When the line containing "Some (CDepth d)" appears in the data below, begin copying there and stop only after the line containing "unfold updateDepth in".

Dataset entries
┌──

(** The depth cache returns what was cached: when [updateDepth] completes with Redis
    ready, [getCachedDepth] of the same market gives back the very document [getDepth]
    built, through MessagePack and Redis, unless Redis itself is down or fails. *)
Theorem depth_cache_roundtrip market tick r d r1 r2 :
  getDepth JSON_parse env_prefix market tick r = (Ok d, r1) → isReady r1 = true →
  updateDepth JSON_parse env_prefix market tick r = (Ok tt, r2) → isReady r2 = true →
  match getCachedDepth JSON_parse env_prefix utf8 market r2 with
  | (Ok o, _) => o = Some (CDepth d)
  | (Throw e, r3) => redis_get (cacheKey env_prefix market) r2 = (Throw e, r3)
  end.
Proof.
  intros Hd Hr1 Hu Hr2. destruct (getDepth_wf _ _ _ _ _ Hd) as [_ Hdoc].
  unfold updateDepth in Hu. unfold bind at 1 in Hu. rewrite Hd in Hu.
  unfold bind, get in Hu. rewrite Hr1 in Hu. cbn [negb lift_exc] in Hu.
  unfold lift_exc in Hu. destruct (encodeOrderDepth (depth_js d)) as [b|] eqn:Eb; [|done].
  unfold getCachedDepth, bind, get. rewrite Hr2. cbn [negb].
  destruct (redis_get (cacheKey env_prefix market) r2) as [[o|e] r3] eqn:Eg; [|done].
  pose proof (set_get _ _ _ _ Hu _ _ Eg) as ->.
  pose proof (isCompressed_encoded _ _ Eb) as Hc.
  rewrite decide_False by (intros ->; by apply encodeOrderDepth_ok in Eb as (?&?&?&?&?)).
  unfold try_catch. rewrite Hc. unfold lift_exc.
  apply encodeOrderDepth_ok in Eb as (Hv & payload & Hp & Hn & ->).
  by rewrite (decode_frame _ _ Hv Hp Hn), Hdoc.
Qed.
End depth_cache.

└──

Task answer:
  | (Ok o, _) => o = Some (CDepth d)
  | (Throw e, r3) => redis_get (cacheKey env_prefix market) r2 = (Throw e, r3)
  end.
Proof.
  intros Hd Hr1 Hu Hr2. destruct (getDepth_wf _ _ _ _ _ Hd) as [_ Hdoc].
  unfold updateDepth in Hu. unfold bind at 1 in Hu. rewrite Hd in Hu.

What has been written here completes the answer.